Set down exactly each line of the entries below, beginning at the one that contains "- simpl. eapply" and ending at the last, and no others.

[Data listing]
--------------------------------
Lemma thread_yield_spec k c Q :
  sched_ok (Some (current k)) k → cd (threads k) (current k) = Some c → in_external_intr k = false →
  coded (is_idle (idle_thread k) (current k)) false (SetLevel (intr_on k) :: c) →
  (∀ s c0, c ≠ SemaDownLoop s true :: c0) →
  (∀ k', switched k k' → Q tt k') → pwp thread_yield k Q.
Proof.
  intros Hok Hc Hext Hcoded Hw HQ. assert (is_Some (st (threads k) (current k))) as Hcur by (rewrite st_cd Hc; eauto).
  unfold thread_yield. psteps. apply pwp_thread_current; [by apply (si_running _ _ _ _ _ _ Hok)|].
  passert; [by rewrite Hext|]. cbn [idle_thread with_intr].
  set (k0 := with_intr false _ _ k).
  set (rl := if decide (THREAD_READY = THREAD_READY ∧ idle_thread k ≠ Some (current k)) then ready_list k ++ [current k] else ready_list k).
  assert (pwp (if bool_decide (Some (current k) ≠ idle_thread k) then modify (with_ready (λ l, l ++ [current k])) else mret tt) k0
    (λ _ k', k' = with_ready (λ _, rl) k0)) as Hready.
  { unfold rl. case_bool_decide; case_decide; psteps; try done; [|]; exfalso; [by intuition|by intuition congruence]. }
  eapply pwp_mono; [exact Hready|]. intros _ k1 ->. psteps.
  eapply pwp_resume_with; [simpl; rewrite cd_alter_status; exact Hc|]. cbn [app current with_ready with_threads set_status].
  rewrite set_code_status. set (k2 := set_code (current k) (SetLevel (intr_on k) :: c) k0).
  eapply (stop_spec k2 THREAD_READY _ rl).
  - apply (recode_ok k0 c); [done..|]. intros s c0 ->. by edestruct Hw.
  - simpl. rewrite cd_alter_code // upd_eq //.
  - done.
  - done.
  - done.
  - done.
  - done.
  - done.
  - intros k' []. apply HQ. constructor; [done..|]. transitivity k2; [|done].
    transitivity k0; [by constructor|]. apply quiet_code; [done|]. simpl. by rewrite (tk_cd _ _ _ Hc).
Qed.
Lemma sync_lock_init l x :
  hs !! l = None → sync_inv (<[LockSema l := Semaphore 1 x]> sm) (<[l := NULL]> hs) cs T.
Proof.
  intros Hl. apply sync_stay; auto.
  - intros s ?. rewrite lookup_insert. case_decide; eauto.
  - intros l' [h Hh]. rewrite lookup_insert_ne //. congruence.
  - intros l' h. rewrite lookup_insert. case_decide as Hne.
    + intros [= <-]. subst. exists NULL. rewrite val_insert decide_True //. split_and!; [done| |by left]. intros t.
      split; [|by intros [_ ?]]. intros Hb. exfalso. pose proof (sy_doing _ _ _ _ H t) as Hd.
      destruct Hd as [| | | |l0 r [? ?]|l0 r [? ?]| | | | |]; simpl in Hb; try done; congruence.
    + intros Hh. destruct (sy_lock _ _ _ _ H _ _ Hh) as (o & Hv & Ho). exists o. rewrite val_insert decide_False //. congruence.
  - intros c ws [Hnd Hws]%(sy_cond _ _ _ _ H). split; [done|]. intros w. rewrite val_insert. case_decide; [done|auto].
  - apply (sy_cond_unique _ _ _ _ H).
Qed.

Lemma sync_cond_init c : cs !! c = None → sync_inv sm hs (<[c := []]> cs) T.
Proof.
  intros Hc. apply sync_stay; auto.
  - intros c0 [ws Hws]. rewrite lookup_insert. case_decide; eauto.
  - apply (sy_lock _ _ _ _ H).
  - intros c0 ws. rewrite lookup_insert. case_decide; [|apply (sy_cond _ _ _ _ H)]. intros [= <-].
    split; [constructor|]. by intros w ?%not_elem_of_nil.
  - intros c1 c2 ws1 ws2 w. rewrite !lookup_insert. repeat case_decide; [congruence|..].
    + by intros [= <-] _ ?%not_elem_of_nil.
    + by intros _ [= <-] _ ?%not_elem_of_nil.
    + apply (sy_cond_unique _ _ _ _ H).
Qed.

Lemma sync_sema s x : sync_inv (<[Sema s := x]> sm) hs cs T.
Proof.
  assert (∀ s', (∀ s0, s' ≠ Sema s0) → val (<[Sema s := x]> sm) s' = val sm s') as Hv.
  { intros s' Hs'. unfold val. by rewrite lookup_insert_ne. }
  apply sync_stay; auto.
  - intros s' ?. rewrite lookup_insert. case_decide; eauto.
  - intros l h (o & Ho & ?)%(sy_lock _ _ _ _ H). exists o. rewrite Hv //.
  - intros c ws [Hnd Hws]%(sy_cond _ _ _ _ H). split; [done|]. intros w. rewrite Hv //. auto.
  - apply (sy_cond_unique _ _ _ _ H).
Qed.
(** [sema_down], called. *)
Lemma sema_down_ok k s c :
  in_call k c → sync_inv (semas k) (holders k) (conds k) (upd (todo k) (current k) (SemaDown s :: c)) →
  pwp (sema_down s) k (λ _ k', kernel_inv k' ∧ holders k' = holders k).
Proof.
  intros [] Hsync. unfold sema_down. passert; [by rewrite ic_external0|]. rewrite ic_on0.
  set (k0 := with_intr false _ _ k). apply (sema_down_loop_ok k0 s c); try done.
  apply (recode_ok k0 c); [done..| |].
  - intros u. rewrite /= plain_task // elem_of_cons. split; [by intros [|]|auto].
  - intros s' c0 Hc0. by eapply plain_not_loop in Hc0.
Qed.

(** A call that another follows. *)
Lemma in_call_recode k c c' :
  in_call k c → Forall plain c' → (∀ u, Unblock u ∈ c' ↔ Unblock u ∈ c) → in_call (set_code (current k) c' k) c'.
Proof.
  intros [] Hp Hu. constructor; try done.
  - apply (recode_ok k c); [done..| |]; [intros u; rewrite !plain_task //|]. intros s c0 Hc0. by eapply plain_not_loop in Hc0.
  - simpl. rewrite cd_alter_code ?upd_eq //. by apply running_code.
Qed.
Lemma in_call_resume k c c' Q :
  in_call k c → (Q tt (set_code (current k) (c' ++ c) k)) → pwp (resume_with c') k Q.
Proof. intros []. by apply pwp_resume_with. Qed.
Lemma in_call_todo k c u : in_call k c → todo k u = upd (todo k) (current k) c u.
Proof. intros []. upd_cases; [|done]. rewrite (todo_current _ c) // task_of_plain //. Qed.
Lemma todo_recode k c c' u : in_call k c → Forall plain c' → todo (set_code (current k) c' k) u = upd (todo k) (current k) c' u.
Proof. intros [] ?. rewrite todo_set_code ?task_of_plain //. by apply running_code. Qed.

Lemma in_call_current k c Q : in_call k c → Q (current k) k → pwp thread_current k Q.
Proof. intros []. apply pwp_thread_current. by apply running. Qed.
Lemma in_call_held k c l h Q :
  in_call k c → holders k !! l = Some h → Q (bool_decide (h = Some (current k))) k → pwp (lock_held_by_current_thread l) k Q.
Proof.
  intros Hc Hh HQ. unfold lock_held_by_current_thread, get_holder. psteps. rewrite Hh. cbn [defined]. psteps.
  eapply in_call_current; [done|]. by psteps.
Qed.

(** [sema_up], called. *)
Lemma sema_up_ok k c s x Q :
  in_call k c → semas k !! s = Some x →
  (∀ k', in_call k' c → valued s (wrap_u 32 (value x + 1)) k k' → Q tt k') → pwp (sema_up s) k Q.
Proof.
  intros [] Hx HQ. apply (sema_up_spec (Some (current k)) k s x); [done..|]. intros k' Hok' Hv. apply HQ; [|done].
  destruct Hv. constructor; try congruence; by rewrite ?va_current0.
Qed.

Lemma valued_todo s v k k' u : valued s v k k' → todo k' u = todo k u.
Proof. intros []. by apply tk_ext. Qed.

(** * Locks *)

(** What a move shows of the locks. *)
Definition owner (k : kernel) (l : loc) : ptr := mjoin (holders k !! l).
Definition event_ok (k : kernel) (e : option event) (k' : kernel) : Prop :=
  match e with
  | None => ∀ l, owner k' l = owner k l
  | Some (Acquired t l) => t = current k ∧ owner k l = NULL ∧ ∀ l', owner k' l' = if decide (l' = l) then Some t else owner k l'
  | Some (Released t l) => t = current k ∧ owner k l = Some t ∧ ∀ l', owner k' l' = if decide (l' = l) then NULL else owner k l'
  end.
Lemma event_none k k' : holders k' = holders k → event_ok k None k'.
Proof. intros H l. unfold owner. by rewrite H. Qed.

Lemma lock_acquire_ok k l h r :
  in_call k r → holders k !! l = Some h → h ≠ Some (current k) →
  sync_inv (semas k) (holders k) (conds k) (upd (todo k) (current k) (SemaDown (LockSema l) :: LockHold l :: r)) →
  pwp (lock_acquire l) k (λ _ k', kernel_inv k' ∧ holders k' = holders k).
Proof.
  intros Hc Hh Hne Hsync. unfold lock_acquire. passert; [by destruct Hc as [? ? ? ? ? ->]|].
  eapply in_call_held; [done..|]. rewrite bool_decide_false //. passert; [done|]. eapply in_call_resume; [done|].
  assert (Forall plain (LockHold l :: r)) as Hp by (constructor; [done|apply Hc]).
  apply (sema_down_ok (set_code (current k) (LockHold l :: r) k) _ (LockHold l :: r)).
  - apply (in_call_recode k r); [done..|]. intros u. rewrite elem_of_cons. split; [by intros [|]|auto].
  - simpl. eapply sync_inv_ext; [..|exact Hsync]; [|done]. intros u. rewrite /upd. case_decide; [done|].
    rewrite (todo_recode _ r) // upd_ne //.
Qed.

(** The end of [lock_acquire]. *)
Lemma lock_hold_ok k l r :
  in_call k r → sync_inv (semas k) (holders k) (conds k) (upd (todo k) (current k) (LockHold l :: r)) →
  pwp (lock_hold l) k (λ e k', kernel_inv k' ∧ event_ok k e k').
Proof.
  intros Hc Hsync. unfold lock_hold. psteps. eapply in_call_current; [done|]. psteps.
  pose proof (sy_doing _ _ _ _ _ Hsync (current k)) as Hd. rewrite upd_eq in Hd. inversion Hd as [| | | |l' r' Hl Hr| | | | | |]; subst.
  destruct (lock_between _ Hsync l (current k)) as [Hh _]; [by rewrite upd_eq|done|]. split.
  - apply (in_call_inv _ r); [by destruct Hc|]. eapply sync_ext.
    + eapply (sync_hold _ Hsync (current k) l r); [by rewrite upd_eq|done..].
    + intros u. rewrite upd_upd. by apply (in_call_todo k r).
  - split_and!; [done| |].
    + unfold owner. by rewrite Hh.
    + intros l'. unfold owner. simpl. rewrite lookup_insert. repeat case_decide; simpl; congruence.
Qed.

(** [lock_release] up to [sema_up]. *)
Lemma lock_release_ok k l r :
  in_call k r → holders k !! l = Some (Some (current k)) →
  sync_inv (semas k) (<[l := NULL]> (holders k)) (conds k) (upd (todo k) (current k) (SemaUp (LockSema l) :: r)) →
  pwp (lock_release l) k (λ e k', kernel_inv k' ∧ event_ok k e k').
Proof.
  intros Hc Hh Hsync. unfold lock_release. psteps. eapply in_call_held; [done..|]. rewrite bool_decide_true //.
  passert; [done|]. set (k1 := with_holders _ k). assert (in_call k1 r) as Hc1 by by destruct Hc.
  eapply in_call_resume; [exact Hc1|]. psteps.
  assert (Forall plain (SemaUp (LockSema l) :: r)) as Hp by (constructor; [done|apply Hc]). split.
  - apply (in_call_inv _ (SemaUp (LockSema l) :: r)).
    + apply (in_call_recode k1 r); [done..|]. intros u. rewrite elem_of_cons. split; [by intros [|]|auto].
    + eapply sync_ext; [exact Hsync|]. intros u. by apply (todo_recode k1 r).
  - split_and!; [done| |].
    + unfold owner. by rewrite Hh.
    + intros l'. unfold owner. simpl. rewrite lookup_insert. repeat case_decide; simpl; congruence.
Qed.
--------------------------------
[Task result]
  - simpl. eapply sync_inv_ext; [..|exact Hsync]; [|done]. intros u. rewrite /upd. case_decide; [done|].
    rewrite (todo_recode _ r) // upd_ne //.
Qed.

(** The end of [lock_acquire]. *)
Lemma lock_hold_ok k l r :
  in_call k r → sync_inv (semas k) (holders k) (conds k) (upd (todo k) (current k) (LockHold l :: r)) →
  pwp (lock_hold l) k (λ e k', kernel_inv k' ∧ event_ok k e k').
Proof.
  intros Hc Hsync. unfold lock_hold. psteps. eapply in_call_current; [done|]. psteps.
  pose proof (sy_doing _ _ _ _ _ Hsync (current k)) as Hd. rewrite upd_eq in Hd. inversion Hd as [| | | |l' r' Hl Hr| | | | | |]; subst.
  destruct (lock_between _ Hsync l (current k)) as [Hh _]; [by rewrite upd_eq|done|]. split.
  - apply (in_call_inv _ r); [by destruct Hc|]. eapply sync_ext.
    + eapply (sync_hold _ Hsync (current k) l r); [by rewrite upd_eq|done..].
    + intros u. rewrite upd_upd. by apply (in_call_todo k r).
  - split_and!; [done| |].
    + unfold owner. by rewrite Hh.
    + intros l'. unfold owner. simpl. rewrite lookup_insert. repeat case_decide; simpl; congruence.
Qed.

(** [lock_release] up to [sema_up]. *)
Lemma lock_release_ok k l r :
  in_call k r → holders k !! l = Some (Some (current k)) →
  sync_inv (semas k) (<[l := NULL]> (holders k)) (conds k) (upd (todo k) (current k) (SemaUp (LockSema l) :: r)) →
  pwp (lock_release l) k (λ e k', kernel_inv k' ∧ event_ok k e k').
Proof.
  intros Hc Hh Hsync. unfold lock_release. psteps. eapply in_call_held; [done..|]. rewrite bool_decide_true //.
  passert; [done|]. set (k1 := with_holders _ k). assert (in_call k1 r) as Hc1 by by destruct Hc.
  eapply in_call_resume; [exact Hc1|]. psteps.
  assert (Forall plain (SemaUp (LockSema l) :: r)) as Hp by (constructor; [done|apply Hc]). split.
  - apply (in_call_inv _ (SemaUp (LockSema l) :: r)).
    + apply (in_call_recode k1 r); [done..|]. intros u. rewrite elem_of_cons. split; [by intros [|]|auto].
    + eapply sync_ext; [exact Hsync|]. intros u. by apply (todo_recode k1 r).
  - split_and!; [done| |].
    + unfold owner. by rewrite Hh.
    + intros l'. unfold owner. simpl. rewrite lookup_insert. repeat case_decide; simpl; congruence.
Qed.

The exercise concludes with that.